# Collected data entries
(** * Slack Emoji Gen: a shallow embedding of [src/chatgpt/app.js]

    The development follows the source file from top to bottom:
    strings and values of the host language, the sanitising helpers
    ([clampInt], [clampFloat], [hexToRgb], [normalizeHex]), the state and
    its two producers ([loadState], [readControlsIntoState]), the export
    file name, the rasteriser as a trace of canvas calls, and the two
    asynchronous gates (frame batching and font loading) as a transition
    system over an explicit world. *)

From Stdlib Require Import List ZArith NArith QArith Qround Qpower.
From Stdlib Require Import String Ascii Bool Lia Morphisms.
Import ListNotations.

Set Warnings "-register-all".

(** ** Strings

    An ECMAScript string is a sequence of UTF-16 code units; regular
    expressions without the [u] flag, [slice] and [length] all work on code
    units, so that is the representation used here. *)

Definition jsstring := list N.

(** ASCII literals of the source, written as ordinary string literals. *)
Definition js (s : string) : jsstring :=
  map N_of_ascii (list_ascii_of_string s).

Fixpoint str_eqb (a b : jsstring) : bool :=
  match a, b with
  | [], [] => true
  | x :: a', y :: b' => (x =? y)%N && str_eqb a' b'
  | _, _ => false
  end.

Fixpoint starts_with (p s : jsstring) : bool :=
  match p, s with
  | [], _ => true
  | x :: p', y :: s' => (x =? y)%N && starts_with p' s'
  | _ :: _, [] => false
  end.

Fixpoint join (sep : jsstring) (l : list jsstring) : jsstring :=
  match l with
  | [] => []
  | [x] => x
  | x :: rest => x ++ sep ++ join sep rest
  end.

Section CodeUnits.
Local Open Scope N_scope.

(** WhiteSpace and LineTerminator of ECMA-262: what [\s] matches and what
    [trim], [parseInt] and [parseFloat] strip. *)
Definition isWhiteSpace (c : N) : bool :=
  ((9 <=? c) && (c <=? 13)) || (c =? 32) || (c =? 0xA0) || (c =? 0x1680)
  || ((0x2000 <=? c) && (c <=? 0x200A)) || (c =? 0x2028) || (c =? 0x2029)
  || (c =? 0x202F) || (c =? 0x205F) || (c =? 0x3000) || (c =? 0xFEFF).
(** * sequelify: the statement resolver and the connection manager of [index.js]

    A shallow embedding of [src/index.js]: the four text passes of [DBS.frag]
    (array binds, dialect guards, version guards, fragment guards), the
    prepared statement functions built by [SQLS.prepared], [DBS.exec], and the
    lifecycle batch of [Manager] ([operation], [Manager.init]).

    Text is a list of characters (code units below 256).  The passes of
    [frag] are calls of [String.prototype.replace] with a global regular
    expression and a callback, so the file starts with the backtracking
    matcher of ECMA-262 (matchers in continuation style) for the constructs
    that the four patterns use. *)

From Stdlib Require Import Ascii String DecimalString DecimalNat QArith Lia.
From stdpp Require Import gmap strings list.
Close Scope Q_scope.
Open Scope string_scope.
Open Scope list_scope.
Lemma X13_create_error_map_by_field_witness :
  is_Some (ArticuloCreateSerializer.field_errors
             (ArticuloCreateSerializer.mk "ÑU1" "" "Café" "Botella" 1%N 11%N (-100) 150)
             ejemplo_db !! "codigo_articulo")
  ∧ is_Some (ArticuloCreateSerializer.field_errors
               (ArticuloCreateSerializer.mk "ÑU1" "" "Café" "Botella" 1%N 11%N (-100) 150)
               ejemplo_db !! "codigo_barras")
  ∧ is_Some (ArticuloCreateSerializer.field_errors
               (ArticuloCreateSerializer.mk "ÑU1" "" "Café" "Botella" 1%N 11%N (-100) 150)
               ejemplo_db !! "descripcion")
  ∧ is_Some (ArticuloCreateSerializer.field_errors
               (ArticuloCreateSerializer.mk "ÑU1" "" "Café" "Botella" 1%N 11%N (-100) 150)
               ejemplo_db !! "stock")
  ∧ ArticuloCreateSerializer.field_errors
      (ArticuloCreateSerializer.mk "ÑU1" "" "Café" "Botella" 1%N 11%N (-100) 150)
      ejemplo_db !! "precio_1" = None.
Proof.
  destruct (X13_create_error_map_by_field
              (ArticuloCreateSerializer.mk "ÑU1" "" "Café" "Botella" 1%N 11%N (-100) 150)
              ejemplo_db) as (Hcod & Hbar & Hdes & _ & Hst & _ & _).
  - vm_compute. tauto.
  - split_and!.
    + apply Hcod. intros (_ & Hlen & _). vm_compute in Hlen. lia.
    + apply Hbar. by intros [Hblank _].
    + apply Hdes. intros (_ & Hlen). vm_compute in Hlen. lia.
    + apply Hst. simpl. lia.
    + vm_compute. reflexivity.
Defined.
(** * WhatsAppChatAnalysis: the parsing core of [main.py]

    A shallow embedding of the record-reconstruction part of [main]
    (source lines 45-69): the regular-expression line classifier, the
    timestamp conversion, the forward fill of continuation lines, and the
    response-time computation with its outer merge.

    Conventions of the model.
    - A character is a code point below 256 ([ascii]); in that range the
      class [\d] of Python's [re] is exactly ['0'..'9'].
    - A [datetime64] value is an integer number of seconds since
      1970-01-01 00:00:00 (pandas stores nanoseconds; every value here is a
      whole second), a [timedelta64] likewise; [NaT], [NaN] and [None] are
      [None].
    - A DataFrame before the merge is a list of rows, each with the index
      label it got from the [DataFrame] constructor (the line number); the
      merge result carries a fresh [RangeIndex], so it is a plain list.
    - pandas semantics are those of the 1.x series the script was written
      for ([fillna(method="ffill")], [dt.round("H")]). *)

From Stdlib Require Import List Bool Arith ZArith Lia.
From Stdlib Require Import Ascii String.
From Stdlib Require Import Sorting.Sorted Sorting.Permutation.
Import ListNotations.

Local Open Scope string_scope.
Local Open Scope Z_scope.
Local Open Scope list_scope.

(** ** Exceptions the modelled code can raise *)

Inductive Error : Type :=
| AttributeError   (* [re.search(...)] returned [None]; [.groupdict()] on it *)
| KeyError         (* [df["message"]] on a frame without columns *)
| ValueError.      (* [pd.to_datetime]: time data does not match format *)

Definition Result (A : Type) : Type := (Error + A)%type.

Definition ok {A} (a : A) : Result A := inr a.
Definition raise {A} (e : Error) : Result A := inl e.

Definition bind {A B} (r : Result A) (f : A -> Result B) : Result B :=
  match r with
  | inl e => inl e
  | inr a => f a
  end.

Notation "x <- r ;; k" := (bind r (fun x => k))
  (at level 61, r at next level, right associativity).

(** [[f(x) for x in xs]] where [f] may raise: the first exception wins. *)
Fixpoint mapM {A B} (f : A -> Result B) (xs : list A) : Result (list B) :=
  match xs with
  | [] => ok []
  | x :: t => y <- f x ;; ys <- mapM f t ;; ok (y :: ys)
  end.

(** ** Regular expressions (the fragment of [re] the pattern uses) *)

Module Re.

Definition text := list ascii.

Inductive regex : Type :=
| Chr (p : ascii -> bool)          (* one character of a class *)
| Cat (r1 r2 : regex)              (* r1 r2 *)
| Opt (r : regex)                  (* r?   greedy *)
| Star (r : regex)                 (* r*   greedy *)
| Rep (n : nat) (r : regex)        (* r{n} *)
| Grp (name : string) (r : regex). (* (?P<name>r) *)

(** Captured groups, most recent capture first. *)
Definition groups := list (string * text).

Fixpoint lookup (name : string) (g : groups) : option text :=
  match g with
  | [] => None
  | (n, v) :: t => if String.eqb n name then Some v else lookup name t
  end.

(** The part of [s] consumed when [s'] is what remains. *)
Definition consumed (s s' : text) : text :=
  firstn (List.length s - List.length s') s.

(** Backtracking matcher in continuation-passing style: [m r s g k] matches
    [r] at the start of [s] and hands the rest to [k]; when [k] fails the
    next alternative of [r] is tried, greedy choices first. *)
Fixpoint m (r : regex) (s : text) (g : groups)
         (k : text -> groups -> option groups) {struct r} : option groups :=
  match r with
  | Chr p =>
      match s with
      | c :: t => if p c then k t g else None
      | [] => None
      end
  | Cat r1 r2 => m r1 s g (fun s' g' => m r2 s' g' k)
  | Opt r1 =>
      match m r1 s g k with
      | Some g' => Some g'
      | None => k s g
      end
  | Star r1 =>
      (fix star (fuel : nat) (s : text) (g : groups) {struct fuel} : option groups :=
         match fuel with
         | O => k s g
         | S fuel' =>
             match m r1 s g (fun s' g' =>
                               if (List.length s' <? List.length s)%nat
                               then star fuel' s' g' else None) with
             | Some g' => Some g'
             | None => k s g
             end
         end) (List.length s) s g
  | Rep n r1 =>
      (fix rep (n : nat) (s : text) (g : groups) {struct n} : option groups :=
         match n with
         | O => k s g
         | S n' => m r1 s g (fun s' g' => rep n' s' g')
         end) n s g
  | Grp name r1 =>
      m r1 s g (fun s' g' => k s' ((name, consumed s s') :: g'))
  end.

(** [re.search]: the leftmost start position at which the pattern matches. *)
Fixpoint search (r : regex) (s : text) : option groups :=
  match m r s [] (fun _ g => Some g) with
  | Some g => Some g
  | None =>
      match s with
      | [] => None
      | _ :: t => search r t
      end
  end.

End Re.

(** ** The line pattern of [main] *)

Definition newline : ascii := ascii_of_nat 10.

(** [\d] *)
Definition is_digit (c : ascii) : bool :=
  ((48 <=? nat_of_ascii c) && (nat_of_ascii c <=? 57))%nat.

(** [.] (no DOTALL flag): anything but a newline *)
Definition dot (c : ascii) : bool := negb (Ascii.eqb c newline).

(** a literal character *)
Definition lit (c : ascii) : Re.regex := Re.Chr (Ascii.eqb c).

(** [[^:]] *)
Definition not_colon (c : ascii) : bool := negb (Ascii.eqb c ":").

Definition d2 : Re.regex := Re.Rep 2 (Re.Chr is_digit).

Fixpoint cat (rs : list Re.regex) (last : Re.regex) : Re.regex :=
  match rs with
  | [] => last
  | r :: t => Re.Cat r (cat t last)
  end.

(** The datetime group: \d{2}.\d{2}.\d{2}, \d{2}:\d{2}:\d{2} *)
Definition datetime_re : Re.regex :=
  cat [d2; Re.Chr dot; d2; Re.Chr dot; d2; lit ","; lit " ";
       d2; lit ":"; d2; lit ":"] d2.

(** The optional prefix of the pattern, piece by piece:
      \[   (?P<datetime> ... )   ]   space   (?P<messenger> [^:]* )   :   space
    (the unescaped closing bracket outside a class is a literal). *)
Definition prefix_re : Re.regex :=
  cat [lit "["; Re.Grp "datetime" datetime_re; lit "]"; lit " ";
       Re.Grp "messenger" (Re.Star (Re.Chr not_colon)); lit ":"] (lit " ").

(** [pattern] of the source, piece by piece:
      ( prefix )?   ( (?P<message> .* ) )
    (the unnamed groups of the source only group). *)
Definition pattern : Re.regex :=
  Re.Cat (Re.Opt prefix_re) (Re.Grp "message" (Re.Star (Re.Chr dot))).

(** [match.groupdict()]: every named group, [None] for a group that did not
    take part in the match. *)
Record GroupDict : Type := mkGroupDict {
  gd_datetime : option string;
  gd_messenger : option string;
  gd_message : option string
}.

Definition groupdict (g : Re.groups) : GroupDict :=
  {| gd_datetime := option_map string_of_list_ascii (Re.lookup "datetime" g);
     gd_messenger := option_map string_of_list_ascii (Re.lookup "messenger" g);
     gd_message := option_map string_of_list_ascii (Re.lookup "message" g) |}.

(** [re.search(pattern, line).groupdict()] *)
Definition classify (line : string) : Result GroupDict :=
  match Re.search pattern (list_ascii_of_string line) with
  | Some g => ok (groupdict g)
  | None => raise AttributeError
  end.

(** ** Timestamps: [pd.to_datetime(..., format="%d.%m.%y, %H:%M:%S")] *)

Module Datetime.

Definition digit (c : ascii) : option Z :=
  if is_digit c then Some (Z.of_nat (nat_of_ascii c) - 48) else None.

(** A two-digit field whose value lies in [lo..hi]. *)
Definition field (lo hi : Z) (c1 c2 : ascii) : option Z :=
  match digit c1, digit c2 with
  | Some a, Some b =>
      let v := 10 * a + b in
      if (lo <=? v) && (v <=? hi) then Some v else None
  | _, _ => None
  end.

Definition is_leap (y : Z) : bool :=
  ((y mod 4 =? 0) && negb (y mod 100 =? 0)) || (y mod 400 =? 0).

Definition days_in_month (y mo : Z) : Z :=
  if mo =? 2 then (if is_leap y then 29 else 28)
  else if (mo =? 4) || (mo =? 6) || (mo =? 9) || (mo =? 11) then 30
  else 31.

(** Days from 1970-01-01 to the civil date [y]-[mo]-[d] (proleptic
    Gregorian calendar). *)
Definition days_from_civil (y mo d : Z) : Z :=
  let y' := if mo <=? 2 then y - 1 else y in
  let era := y' / 400 in
  let yoe := y' - era * 400 in
  let mp := (mo + 9) mod 12 in
  let doy := (153 * mp + 2) / 5 + d - 1 in
  let doe := yoe * 365 + yoe / 4 - yoe / 100 + doy in
  era * 146097 + doe - 719468.

(** [%y]: 00..68 are 2000..2068, 69..99 are 1969..1999. *)
Definition century (yy : Z) : Z :=
  if yy <=? 68 then 2000 + yy else 1900 + yy.

(** The strings this is applied to are captures of the [datetime] group, 18
    characters [dd?dd?dd, dd:dd:dd] with [?] any character; the format asks
    for a full match with ['.'] at both [?], a day 01..31 that exists in the
    month, a month 01..12, an hour 00..23, a minute 00..59 and a second
    00..61 (the directive [%S] admits leap seconds, which are added on).
    [None] stands for the [ValueError] raised on anything else. *)
Definition strptime (s : string) : option Z :=
  match list_ascii_of_string s with
  | [a1; a2; p1; b1; b2; p2; y1; y2; co; sp; h1; h2; q1; n1; n2; q2; s1; s2] =>
      if Ascii.eqb p1 "." && Ascii.eqb p2 "." && Ascii.eqb co "," &&
         Ascii.eqb sp " " && Ascii.eqb q1 ":" && Ascii.eqb q2 ":"
      then
        match field 1 31 a1 a2, field 1 12 b1 b2, field 0 99 y1 y2,
              field 0 23 h1 h2, field 0 59 n1 n2, field 0 61 s1 s2 with
        | Some d, Some mo, Some yy, Some h, Some mi, Some se =>
            let y := century yy in
            if d <=? days_in_month y mo
            then Some (days_from_civil y mo d * 86400 + h * 3600 + mi * 60 + se)
            else None
        | _, _, _, _, _, _ => None
        end
      else None
  | _ => None
  end.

# PROBLEM STATEMENT
Which lines belong in the answer? Exactly those from the first line of the entries through the line holding "its two producers", inclusive, copied unchanged.

# ANSWER FOR THIS EXERCISE
(** * Slack Emoji Gen: a shallow embedding of [src/chatgpt/app.js]

    The development follows the source file from top to bottom:
    strings and values of the host language, the sanitising helpers
    ([clampInt], [clampFloat], [hexToRgb], [normalizeHex]), the state and
    its two producers ([loadState], [readControlsIntoState]), the export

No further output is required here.